The real spectacle here isn’t just that Dayton, Ohio, threw black trash bags over its street cameras — it’s that the internet instantly treated it like the most embarrassingly relatable government move imaginable. After months of anger from residents, a scandal over camera data reportedly being shared for immigration enforcement, and a $30,000 audit, the city hit pause in the most low-budget way possible: bag first, figure it out later. And commenters were absolutely living for the chaos.
A lot of people saw the bagging as overdue justice. One blunt reaction called it “just the right thing to do,” while another basically said: why stop there? If these cameras read license plates and track cars, some readers want all of them gone, no matter which company runs them. That turned the conversation from one company’s mess into a much bigger anti-surveillance pile-on.

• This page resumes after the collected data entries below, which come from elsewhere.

(** A block record whose first entry is already an element cannot be
    read. *)
Lemma block_from_dict_object block_dict e entries :
  PulseBlock.d_element_list block_dict = PulseBlock.ElemObj e :: entries ->
  PulseBlock.block_from_dict sf_new block_dict = (Raise TypeError, block_dict).
Proof.
  intros H. unfold PulseBlock.block_from_dict. run. by rewrite H.
Qed.

(** C10, amended.  When the catalog builds an object from every waveform
    entry of an element record, [element_from_dict] succeeds and leaves in
    the caller's record each entry overwritten with the object built from
    it, the other fields as they were.  A record with at least one waveform
    entry is then no longer equal to what it was and reading it again
    raises [TypeError]; a record without waveform entries is unchanged.
    Likewise [block_from_dict], when every entry can be read as an element,
    leaves each entry of the element list overwritten with the element
    built from it: a record with at least one element differs from what it
    was and reading it again raises [TypeError]; a record without elements
    is unchanged. *)
Theorem from_dict_overwrites_the_record :
  (forall (element_dict : PulseBlockElement.dict_repr SF P) fs,
     NoDup (PulseBlockElement.d_pulse_function element_dict).*1 ->
     Forall2 (builds sf_new) (PulseBlockElement.d_pulse_function element_dict) fs ->
     exists e element_dict',
       PulseBlockElement.element_from_dict sf_new element_dict = (Ret e, element_dict')
       /\ PulseBlockElement.d_pulse_function element_dict'
          = zip_with (fun item f => (item.1, PulseBlockElement.SampleObj f))
                     (PulseBlockElement.d_pulse_function element_dict) fs
       /\ PulseBlockElement.d_init_length_s element_dict'
          = PulseBlockElement.d_init_length_s element_dict
       /\ PulseBlockElement.d_increment_s element_dict'
          = PulseBlockElement.d_increment_s element_dict
       /\ PulseBlockElement.d_digital_high element_dict'
          = PulseBlockElement.d_digital_high element_dict
       /\ (PulseBlockElement.d_pulse_function element_dict <> [] ->
           element_dict' <> element_dict
           /\ PulseBlockElement.element_from_dict sf_new element_dict'
              = (Raise TypeError, element_dict'))
       /\ (PulseBlockElement.d_pulse_function element_dict = [] ->
           element_dict' = element_dict))
  /\ (forall (block_dict : PulseBlock.dict_repr SF P) es,
        Forall2 (reads sf_new) (PulseBlock.d_element_list block_dict) es ->
        exists block_dict',
          PulseBlock.block_from_dict sf_new block_dict
          = (PulseBlock.init (PulseBlock.d_name block_dict) (Some es), block_dict')
          /\ PulseBlock.d_element_list block_dict' = PulseBlock.ElemObj <$> es
          /\ PulseBlock.d_name block_dict' = PulseBlock.d_name block_dict
          /\ (PulseBlock.d_element_list block_dict <> [] ->
              block_dict' <> block_dict
              /\ PulseBlock.block_from_dict sf_new block_dict'
                 = (Raise TypeError, block_dict'))
          /\ (PulseBlock.d_element_list block_dict = [] -> block_dict' = block_dict)).
Proof.
  split.
  - intros element_dict fs Hnd Hb.
    eexists _, _. split; [by apply element_from_dict_eq|].
    split; [reflexivity|]. split; [reflexivity|]. split; [reflexivity|].
    split; [reflexivity|]. split.
    + intros Hne.
      destruct (PulseBlockElement.d_pulse_function element_dict)
        as [|[c x] items] eqn:E; [done|].
      inversion Hb as [|? f ? fs' (sd & Hx & _) Hb']. subst. split.
      * intros Heq. apply (f_equal PulseBlockElement.d_pulse_function) in Heq.
        rewrite E in Heq. simpl in *. congruence.
      * by eapply element_from_dict_object.
    + intros Hnil. destruct element_dict as [a b c d]. simpl in *. subst d.
      by inversion Hb.
  - intros block_dict es Hr.
    eexists. split; [by apply block_from_dict_eq|].
    split; [reflexivity|]. split; [reflexivity|]. split.
    + intros Hne.
      destruct (PulseBlock.d_element_list block_dict) as [|entry entries] eqn:E; [done|].
      inversion Hr as [|? e ? es' (d & Hentry & _) Hr']. subst. split.
      * intros Heq. apply (f_equal PulseBlock.d_element_list) in Heq.
        rewrite E in Heq. simpl in *. congruence.
      * by eapply block_from_dict_object.
    + intros Hnil. destruct block_dict as [n l]. simpl in *. subst l.
      by inversion Hr.
Qed.
End RecordsAfterReading.

Lemma from_dict_overwrites_witness :
  (exists e element_dict',
     PulseBlockElement.element_from_dict Examples.wave_new Examples.record_sine
     = (Ret e, element_dict')
     /\ element_dict' <> Examples.record_sine
     /\ PulseBlockElement.element_from_dict Examples.wave_new element_dict'
        = (Raise TypeError, element_dict'))
  /\ (exists block_dict',
        PulseBlock.block_from_dict Examples.wave_new Examples.record_block_one
        = (PulseBlock.init "B" (Some [Examples.e_10ns]), block_dict')
        /\ block_dict' <> Examples.record_block_one
        /\ PulseBlock.block_from_dict Examples.wave_new block_dict'
           = (Raise TypeError, block_dict')).
Proof.
  destruct (from_dict_overwrites_the_record Examples.wave_new) as [He Hb].
  split.
  - destruct (He Examples.record_sine
                [Examples.Sin 1%float 2870000000%float 0%float])
      as (e & d' & Hread & _ & _ & _ & _ & Hchanged & _).
    + apply NoDup_singleton.
    + repeat constructor. eexists. split; reflexivity.
    + exists e, d'. split; [done|]. apply Hchanged. discriminate.
  - destruct (Hb Examples.record_block_one [Examples.e_10ns])
      as (d' & Hread & _ & _ & Hchanged & _).
    + repeat constructor. eexists. split; reflexivity.
    + exists d'. split; [done|]. apply Hchanged. discriminate.
Defined.

(** C10 as stated fails: the record of an element without analog channels
    is the same after reading it and can be read again, and so is the record
    of a block without elements. *)
Lemma record_without_entries_is_unchanged :
  PulseBlockElement.d_pulse_function Examples.record_digital = []
  /\ PulseBlockElement.element_from_dict Examples.wave_new Examples.record_digital
     = (Ret Examples.e_10ns, Examples.record_digital)
  /\ PulseBlockElement.element_from_dict Examples.wave_new
       (PulseBlockElement.element_from_dict Examples.wave_new Examples.record_digital).2
     = (Ret Examples.e_10ns, Examples.record_digital)
  /\ PulseBlock.d_element_list Examples.record_block_empty = []
  /\ PulseBlock.block_from_dict Examples.wave_new Examples.record_block_empty
     = (Ret (BlockScript.empty "B"), Examples.record_block_empty)
  /\ PulseBlock.block_from_dict Examples.wave_new
       (PulseBlock.block_from_dict Examples.wave_new Examples.record_block_empty).2
     = (Ret (BlockScript.empty "B"), Examples.record_block_empty).
Proof. repeat split; reflexivity. Qed.


(** * Further properties of the methods *)

(** ** Where an inserted item goes *)

Section PyInsert.
Context {A : Type}.
Implicit Types (l : list A) (i : Z) (k : nat).

Lemma py_insert_pos_in_range l i :
  0 <= i <= len l -> py_insert_pos l i = Z.to_nat i.
Proof.
  intros H. unfold py_insert_pos, len in *.
  destruct (i <? 0) eqn:E; zbool; lia.
Qed.

Lemma py_insert_pos_le l i : (py_insert_pos l i <= length l)%nat.
Proof.
  unfold py_insert_pos, len. destruct (i <? 0) eqn:E; zbool; lia.
Qed.

(** The new item is at the position, the items before it stay and the items
    from the position on move up by one. *)
Lemma py_insert_lookup l i x :
  let k := py_insert_pos l i in
  py_insert l i x !! k = Some x
  /\ (forall j, (j < k)%nat -> py_insert l i x !! j = l !! j)
  /\ (forall j, (k <= j)%nat -> py_insert l i x !! S j = l !! j).
Proof.
  intros k. pose proof (py_insert_pos_le l i) as Hk. fold k in Hk.
  unfold py_insert. fold k.
  assert (length (take k l) = k) as Hlen by (rewrite length_take; lia).
  split; [|split].
  - rewrite lookup_app_r by lia. by rewrite Hlen, Nat.sub_diag.
  - intros j Hj. rewrite lookup_app_l by lia. by apply lookup_take_lt.
  - intros j Hj. rewrite lookup_app_r by lia. rewrite Hlen.
    replace (S j - k)%nat with (S (j - k)) by lia. simpl.
    rewrite lookup_drop. f_equal. lia.
Qed.
(** X7.  With the focused window in a column, [cmd_toggle_split] flips
    the mode of that column and nothing else, and a second call brings the
    layout back exactly. *)
Theorem cmd_toggle_split_twice s i c :
  current_column s = Some (i, c) →
  ∃ s1,
    cmd_toggle_split s = Ok tt s1 ∧
    columns s1 = <[i := set_mode (toggle (mode c)) c]> (columns s) ∧
    clients s1 = clients s ∧
    current_window s1 = current_window s ∧
    group_focused s1 = group_focused s ∧
    cmd_toggle_split s1 = Ok tt s.
Proof.
  intros Hc. eexists. split; [by apply cmd_toggle_split_eq|].
  split_and!; try done.
  set (c1 := set_mode (toggle (mode c)) c).
  assert (current_column (set_columns (<[i := c1]> (columns s)) s)
          = Some (i, c1)) as Hc1.
  { unfold current_column in *. cbn [current_window set_columns columns].
    destruct (current_window s); [|done]. by apply (find_column_insert _ _ _ c). }
  rewrite (cmd_toggle_split_eq _ _ _ Hc1). f_equal.
  unfold current_column in Hc. destruct (current_window s) as [w|]; [|done].
  apply find_column_Some in Hc as (Hi & _).
  cbn [columns set_columns]. rewrite list_insert_insert_eq.
  assert (set_mode (toggle (mode c1)) c1 = c) as ->.
  { unfold c1. destruct c as [a w' [] r]; reflexivity. }
  rewrite list_insert_id by done. by destruct s.
Qed.

Lemma cmd_toggle_split_twice_witness :
  ∃ s1,
    cmd_toggle_split two_clients = Ok tt s1 ∧
    columns s1 =
      <[0 := set_mode (toggle (mode (mkColumn (Some 1) 100%Z split [1; 2])))
               (mkColumn (Some 1) 100%Z split [1; 2])]> (columns two_clients) ∧
    clients s1 = clients two_clients ∧
    current_window s1 = current_window two_clients ∧
    group_focused s1 = group_focused two_clients ∧
    cmd_toggle_split s1 = Ok tt two_clients.
Proof.
  apply (cmd_toggle_split_twice two_clients 0
           (mkColumn (Some 1) 100%Z split [1; 2])).
  vm_compute. reflexivity.
Defined.

(** ** The widths of a reachable layout *)

Lemma fmap_alter_same {B} (g : Column → B) (f : Column → Column) (i : nat)
    (cols : list Column) :
  (∀ c, g (f c) = g c) → g <$> alter f i cols = g <$> cols.
Proof.
  intros Hf. apply list_eq. intros j. rewrite !list_lookup_fmap.
  destruct (decide (i = j)) as [->|Hij].
  - rewrite list_lookup_alter_eq. destruct (cols !! j); simpl; by rewrite ?Hf.
  - by rewrite list_lookup_alter_ne.
Qed.

Lemma fmap_insert_same {B} (g : Column → B) c c' (i : nat)
    (cols : list Column) :
  cols !! i = Some c → g c' = g c → g <$> <[i := c']> cols = g <$> cols.
Proof.
  intros Hi Hg. rewrite list_fmap_insert, Hg.
  apply list_insert_id. by rewrite list_lookup_fmap, Hi.
Qed.

Lemma widths_ok_same (cols cols' : list Column) :
  width <$> cols' = width <$> cols → widths_ok cols → widths_ok cols'.
Proof.
  unfold widths_ok. intros Hw Hok.
  assert (length cols' = length cols) as ->.
  { by rewrite <- (length_fmap width cols'), Hw, length_fmap. }
  pose proof (proj2 (Forall_fmap width
                (λ w, w = (100 / Z.of_nat (length cols))%Z) cols) Hok) as H.
  rewrite <- Hw in H. by apply Forall_fmap in H.
Qed.

Lemma widths_ok_set cols :
  widths_ok (set_width (100 / Z.of_nat (length cols))%Z <$> cols).
Proof.
  unfold widths_ok. rewrite length_fmap. by apply Forall_fmap, Forall_true.
Qed.

Lemma widths_ok_focus x cols :
  widths_ok cols → widths_ok (focus_column x <$> cols).
Proof. apply widths_ok_same, focus_columns_width. Qed.

Lemma keeps_widths_alter i f :
  (∀ c, width (f c) = width c) → keeps same_widths (alter_column i f).
Proof.
  intros Hf s. unfold same_widths. cbn [alter_column modify state_of columns set_columns].
  by apply fmap_alter_same.
Qed.

Lemma keeps_widths_focus client : keeps same_widths (focus client).
Proof. intros s. apply (keeps_structure_focus client s). Qed.

Lemma keeps_widths_group_focus client : keeps same_widths (group_focus client).
Proof. intros s. apply (keeps_structure_group_focus client s). Qed.

Ltac keeps_widths :=
  repeat first
    [ apply keeps_widths_focus | apply keeps_widths_group_focus
    | apply keeps_widths_alter; by intros []
    | apply keeps_modify; by intros []
    | keeps_step ].

Lemma keeps_widths_simple :
  (∀ client, keeps same_widths (add client)) ∧
  keeps same_widths cmd_toggle_split ∧
  keeps same_widths cmd_left ∧ keeps same_widths cmd_right ∧
  keeps same_widths cmd_up ∧ keeps same_widths cmd_down ∧
  keeps same_widths cmd_shuffle_up ∧ keeps same_widths cmd_shuffle_down.
Proof.
  split_and!; [intros client; unfold add|unfold cmd_toggle_split
    |unfold cmd_left|unfold cmd_right|unfold cmd_up|unfold cmd_down
    |unfold cmd_shuffle_up|unfold cmd_shuffle_down]; keeps_widths.
Qed.

Lemma remove_elim (P : outcome (option Client) → Prop) s client :
  (∀ o, remove_path s client o → P o) → P (remove client s).
Proof. intros H. apply H, remove_path_complete. Qed.

Lemma widths_ok_remove client s :
  widths_ok (columns s) → widths_ok (columns (state_of (remove client s))).
Proof.
  intros Hok. apply remove_elim.
  intros o [| | |l i c ridx r nc _ _ Hfind _ _ _| |l i c cols _ _ _ _ _ Hone
            |l i c cols d _ _ _ _ _ _ _ _|l i c cols d nc _ _ _ _ _ _ _ _];
    cbn [state_of columns set_clients]; try done.
  - apply widths_ok_focus. eapply widths_ok_same; [|done].
    apply find_column_Some in Hfind as (Hi & _).
    by apply (fmap_insert_same _ c).
  - by apply Forall_nil.
  - replace 100%Z with (100 / Z.of_nat (length cols))%Z by (by rewrite Hone).
    apply widths_ok_set.
  - apply widths_ok_set.
  - apply widths_ok_focus, widths_ok_set.
Qed.

Lemma widths_ok_new_column nw (new : Column) cols :
  nw = (100 / (Z.of_nat (length cols) + 1))%Z →
  width new = nw →
  widths_ok (new :: (set_width nw <$> cols)) ∧
  widths_ok ((set_width nw <$> cols) ++ [new]).
Proof.
  intros Hnw Hnew. unfold widths_ok.
  assert (Forall (λ c, width c = nw) (set_width nw <$> cols)) as Hold.
  { by apply Forall_fmap, Forall_true. }
  split.
  - cbn [length]. rewrite length_fmap.
    replace (Z.of_nat (S (length cols))) with (Z.of_nat (length cols) + 1)%Z
      by lia.
    rewrite <- Hnw. by constructor.
  - rewrite length_app, length_fmap. cbn [length].
    replace (Z.of_nat (length cols + 1)) with (Z.of_nat (length cols) + 1)%Z
      by lia.
    rewrite <- Hnw. apply Forall_app. split; [done|]. by constructor.
Qed.

Lemma widths_ok_shuffle_left s :
  widths_ok (columns s) → widths_ok (columns (state_of (cmd_shuffle_left s))).
Proof.
  intros Hok. apply shuffle_left_elim.
  intros o [?|cur c Hcur Hfind ?|cur c r Hcur Hfind Hr ? nw
            |cur i c r d Hcur Hfind Hr ? Hd
            |cur i c d cols Hcur Hfind Hr Hd Hcols ?];
    try done; exec; apply widths_ok_focus;
    apply find_column_Some in Hfind as (Hi & _ & _).
  - apply widths_ok_new_column; [|done]. by rewrite length_insert.
  - eapply widths_ok_same; [|done].
    rewrite (fmap_insert_same _ d) by (by rewrite ?list_lookup_insert_ne by lia).
    by apply (fmap_insert_same _ c).
  - apply widths_ok_set.
Qed.

Lemma widths_ok_shuffle_right s :
  widths_ok (columns s) → widths_ok (columns (state_of (cmd_shuffle_right s))).
Proof.
  intros Hok. apply shuffle_right_elim.
  intros o [?|cur i c Hcur Hfind ? ?|cur i c r Hcur Hfind ? Hr ? nw
            |cur i c r d Hcur Hfind Hr ? Hd
            |cur i c d cols Hcur Hfind Hr Hd Hcols ?];
    try done; exec; apply widths_ok_focus;
    apply find_column_Some in Hfind as (Hi & _ & _).
  - apply widths_ok_new_column; [|done]. by rewrite length_insert.
  - eapply widths_ok_same; [|done].
    rewrite (fmap_insert_same _ d) by (by rewrite ?list_lookup_insert_ne by lia).
    by apply (fmap_insert_same _ c).
  - apply widths_ok_set.
Qed.

Lemma widths_ok_run_op o s :
  widths_ok (columns s) → widths_ok (columns (state_of (run_op o s))).
Proof.
  destruct keeps_widths_simple
    as (Hadd & Htoggle & Hleft & Hright & Hup & Hdown & Hsup & Hsdown).
  intros Hok.
  assert (∀ m : M unit, keeps same_widths m →
            widths_ok (columns (state_of (m s)))) as Hsame.
  { intros m Hm. eapply widths_ok_same; [apply Hm | exact Hok]. }
  destruct o; cbn [run_op]; auto using keeps_widths_focus.
  - pose proof (widths_ok_remove client s Hok) as H'.
    unfold bind. by destruct (remove client s).
  - by apply widths_ok_shuffle_left.
  - by apply widths_ok_shuffle_right.
Qed.

(** X8.  In every layout the host can bring about, each column has the
    width [100 / n] (integer division), [n] being the number of columns. *)
Theorem reachable_widths_balanced s :
  reachable s →
  Forall (λ c, width c = (100 / Z.of_nat (length (columns s)))%Z) (columns s).
Proof.
  induction 1 as [|o s _ IH]; [by repeat constructor|].
  by apply widths_ok_run_op.
Qed.

Lemma reachable_widths_balanced_witness :
  Forall (λ c, width c = (100 / Z.of_nat (length (columns three_columns)))%Z)
    (columns three_columns).
Proof.
  apply (reachable_widths_balanced three_columns).
  apply reachable_run, reachable_init.
Defined.

(** ** [focus] and [add] *)

Lemma focus_column_active client c :
  client ∈ rows c →
  ∃ i, active (focus_column client c) = Some i ∧
       rows c !! i = Some client ∧
       ∀ k, k < i → rows c !! k ≠ Some client.
Proof.
  intros [i Hi]%index_elem_of. exists i. unfold focus_column. rewrite Hi.
  split; [done|]. by apply index_Some.
Qed.

Lemma focus_column_absent client c : client ∉ rows c → focus_column client c = c.
Proof. intros Hn%index_None. unfold focus_column. by rewrite Hn. Qed.

(** X9.  [focus] never raises.  It makes the client the focused window
    and, in every column that holds the client, sets ['active'] to the
    position of the client's first occurrence in the rows; columns without
    the client, and all rows, widths, modes and the registry, stay as they
    are. *)
Theorem focus_spec s client :
  ∃ s',
    focus client s = Ok tt s' ∧
    current_window s' = Some client ∧
    same_structure s s' ∧
    length (columns s') = length (columns s) ∧
    ∀ j d, columns s !! j = Some d →
      ∃ d', columns s' !! j = Some d' ∧
        (client ∉ rows d → d' = d) ∧
        (client ∈ rows d →
           ∃ i, active d' = Some i ∧ rows d' !! i = Some client ∧
                ∀ k, k < i → rows d' !! k ≠ Some client).
Proof.
  eexists. split; [reflexivity|]. split; [done|].
  split; [apply (keeps_structure_focus client s)|].
  cbn [columns set_columns set_current_window].
  split; [by rewrite length_fmap|].
  intros j d Hd. exists (focus_column client d).
  split; [by rewrite list_lookup_fmap, Hd|].
  split; [apply focus_column_absent|].
  rewrite focus_column_rows. apply focus_column_active.
Qed.

(** The column [add] appends to: the current one, or the first. *)
Lemma add_eq s client j d :
  current_column s = Some (j, d) ∨
  (current_column s = None ∧ j = 0 ∧ columns s !! 0 = Some d) →
  add client s =
  Ok tt (mkWmii (Some client) (clients s ++ [client])
           (focus_column client
              <$> <[j := set_rows (rows d ++ [client]) d]> (columns s))
           (group_focused s)).
Proof.
  intros Htarget. unfold add. exec.
  assert (current_column (set_clients (clients s ++ [client]) s)
          = current_column s) as -> by done.
  assert (columns s !! j = Some d) as Hj.
  { destruct Htarget as [Hc|(_ & -> & ?)]; [|done].
    unfold current_column in Hc. destruct (current_window s); [|done].
    by apply find_column_Some in Hc as (? & _). }
  destruct Htarget as [->|(-> & -> & ->)]; exec;
    by rewrite (alter_lookup _ _ _ _ Hj).
Qed.
Lemma available_eq b : available b = Some (count b, b).
Proof. reflexivity. Qed.

(** ** The class invariant *)

Lemma new_wf size fresh :
  0 < size < 2 ^ 16 ->
  exists b, CircularBuffer_new size fresh = Some b /\ wf b /\
            bufferSize b = size /\ count b = 0 /\ ID b = 0.
Proof.
  intros Hsz. eexists. split; [reflexivity|].
  split; [|repeat split].
  constructor; cbn [buffer bufferSize head tail count ID].
  - exact Hsz.
  - rewrite length_map, length_seq. lia.
  - lia.
  - lia.
  - lia.
  - rewrite Z.mod_small by lia. reflexivity.
  - lia.
Qed.

Lemma written_wf v t b : wf b -> wf (written v t b).
Proof.
  intros [Hsz Hal Hh Ht Hc Hl Hi].
  assert (Hn : 0 < bufferSize b) by lia.
  constructor; unfold written; cbn [buffer bufferSize head tail count ID].
  - exact Hsz.
  - rewrite length_insert. exact Hal.
  - apply Z.mod_pos_bound. exact Hn.
  - destruct (decide (count b < bufferSize b)); [exact Ht|].
    apply Z.mod_pos_bound. exact Hn.
  - destruct (decide (count b < bufferSize b)); lia.
  - destruct (decide (count b < bufferSize b)) as [Hlt|Hge].
    + rewrite Hl, Zplus_mod_idemp_l. f_equal. lia.
    + assert (Hfull : count b = bufferSize b) by lia.
      rewrite Hl, Hfull, !Zplus_mod_idemp_l.
      rewrite <- (Z.add_assoc (tail b) 1), (Z.add_comm 1), Z.add_assoc.
      reflexivity.
  - apply u32_range.
Qed.

Lemma consumed_wf b : wf b -> 0 < count b -> wf (consumed b).
Proof.
  intros [Hsz Hal Hh Ht Hc Hl Hi] Hpos.
  assert (Hn : 0 < bufferSize b) by lia.
  constructor; unfold consumed; cbn [buffer bufferSize head tail count ID].
  - exact Hsz.
  - exact Hal.
  - exact Hh.
  - apply Z.mod_pos_bound. exact Hn.
  - lia.
  - rewrite Hl, Zplus_mod_idemp_l. f_equal. lia.
  - exact Hi.
Qed.

Lemma step_wf o packet b :
  wf b -> exists a packet' b', step o packet b = Some (a, packet', b') /\ wf b'
                                /\ bufferSize b' = bufferSize b.
Proof.
  intros Hwf. destruct o as [v t| |]; cbn [step].
  - rewrite write_eq by exact Hwf.
    do 3 eexists. split; [reflexivity|]. split; [|reflexivity].
    apply written_wf. exact Hwf.
  - destruct (decide (0 < count b)) as [Hpos|Hz].
    + destruct (read_eq packet b Hwf Hpos) as (p & _ & Hr). rewrite Hr.
      do 3 eexists. split; [reflexivity|]. split; [|reflexivity].
      apply consumed_wf; assumption.
    + rewrite read_empty by (destruct Hwf; lia).
      do 3 eexists. split; [reflexivity|]. split; [exact Hwf|reflexivity].
  - rewrite available_eq.
    do 3 eexists. split; [reflexivity|]. split; [exact Hwf|reflexivity].
Qed.

Lemma run_wf ops : forall packet b,
  wf b -> exists answers packet' b',
    run ops packet b = Some (answers, packet', b') /\ wf b'
    /\ bufferSize b' = bufferSize b.
Proof.
  induction ops as [|o ops IH]; intros packet b Hwf; cbn [run].
  - do 3 eexists. split; [reflexivity|]. split; [exact Hwf|reflexivity].
  - destruct (step_wf o packet b Hwf) as (a & packet1 & b1 & Hs & Hwf1 & Hsz1).
    rewrite Hs.
    destruct (IH packet1 b1 Hwf1) as (answers & packet2 & b2 & Hr & Hwf2 & Hsz2).
    rewrite Hr. do 3 eexists. split; [reflexivity|]. split; [exact Hwf2|].
    congruence.
Qed.

(** ** The stored records *)

Lemma mod_shift_ne cap t k :
  0 <= t < cap -> 0 < k < cap -> (t + k) mod cap <> t.
Proof.
  intros Ht Hk Heq.
  destruct (decide (t + k < cap)) as [Hs|Hs].
  - rewrite Z.mod_small in Heq by lia. lia.
  - assert (Hu : t + k - cap = (t + k) mod cap).
    { apply (Z.mod_unique (t + k) cap 1); lia. }
    lia.
Qed.

(** Storing at the slot that follows [n] live slots appends to them. *)
Lemma live_insert_snoc (l : list DataPacket) cap p (n : nat) : forall t,
  Z.of_nat (length l) = cap -> 0 <= t < cap -> Z.of_nat n < cap ->
  live (<[Z.to_nat ((t + Z.of_nat n) mod cap) := p]> l) cap t (S n)
  = live l cap t n ++ [p].
Proof.
  induction n as [|n IH]; intros t Hal Ht Hn.
  - cbn [live Z.of_nat]. rewrite Z.add_0_r, Z.mod_small by lia.
    rewrite list_lookup_insert_eq by lia. reflexivity.
  - assert (Hne : Z.to_nat ((t + Z.of_nat (S n)) mod cap) <> Z.to_nat t).
    { intros Heq. apply (mod_shift_ne cap t (Z.of_nat (S n))); [lia|lia|].
      assert (0 <= (t + Z.of_nat (S n)) mod cap < cap)
        by (apply Z.mod_pos_bound; lia).
      lia. }
    destruct (slot_allocated l cap t Hal Ht) as [q Hq].
    change (live (<[Z.to_nat ((t + Z.of_nat (S n)) mod cap) := p]> l) cap t (S (S n)))
      with (match <[Z.to_nat ((t + Z.of_nat (S n)) mod cap) := p]> l !! Z.to_nat t with
            | Some p0 => p0 :: live (<[Z.to_nat ((t + Z.of_nat (S n)) mod cap) := p]> l)
                                    cap ((t + 1) mod cap) (S n)
            | None => []
            end).
    rewrite list_lookup_insert_ne by exact Hne. rewrite Hq.
    cbn [live]. rewrite Hq. cbn [app]. f_equal.
    replace ((t + Z.of_nat (S n)) mod cap)
      with (((t + 1) mod cap + Z.of_nat n) mod cap).
    + apply IH; [exact Hal| apply Z.mod_pos_bound; lia | lia].
    + rewrite Zplus_mod_idemp_l. f_equal. lia.
Qed.

Lemma live_length (l : list DataPacket) cap (n : nat) : forall t,
  0 < cap -> Z.of_nat (length l) = cap -> 0 <= t < cap ->
  length (live l cap t n) = n.
Proof.
  induction n as [|n IH]; intros t Hcap Hal Ht; cbn [live]; [reflexivity|].
  destruct (slot_allocated l cap t Hal Ht) as [q Hq]. rewrite Hq.
  cbn [length]. f_equal. apply IH; [exact Hcap|exact Hal|].
  apply Z.mod_pos_bound. exact Hcap.
Qed.

Lemma contents_length b : wf b -> Z.of_nat (length (contents b)) = count b.
Proof.
  intros [Hsz Hal Hh Ht Hc Hl Hi]. unfold contents.
  rewrite live_length by (lia || exact Hal). lia.
Qed.

(** A successful [read] hands out the oldest stored record and keeps the
    others in place. *)
Lemma contents_consumed b p :
  0 < count b -> buffer b !! Z.to_nat (tail b) = Some p ->
  contents b = p :: contents (consumed b).
Proof.
  intros Hpos Hp. unfold contents, consumed.
  cbn [buffer bufferSize head tail count ID].
  replace (Z.to_nat (count b)) with (S (Z.to_nat (count b - 1))) by lia.
  cbn [live]. rewrite Hp. reflexivity.
Qed.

But the spiciest drama was aimed at city officials themselves. Readers were stunned that Dayton and Evanston both seemed unsure whether they could simply switch the cameras off or take them down. One commenter delivered the kind of sarcastic burn that writes itself: do officials not have the contract, the ability to read it, or a lawyer? Ouch.
Then came the dark humor. One person compared the whole thing to dystopian novels like 1984, while another warned this is just the beginning — saying people may celebrate Flock’s stumble only to walk straight into a new wave of even creepier monitoring tools. In other words: the bags are funny, but commenters think the bigger surveillance fight is only getting started.
Key Points
- •Dayton, Ohio covered its Flock automated license plate reader cameras with black trash bags as a temporary measure.
- •The action followed resident outrage, a scandal involving Flock data being shared for immigration enforcement, and a $30,000 audit of camera use.
- •Deputy city manager Joe Parlette said the Dayton Police Department and Public Works agreed to bag the cameras until they could be removed.
- •Evanston, Illinois previously used the same approach while waiting for Flock cameras to be removed.
- •The article says both Dayton and Evanston officials were unsure whether their contracts allowed immediate deactivation or removal, so they physically blocked the cameras instead.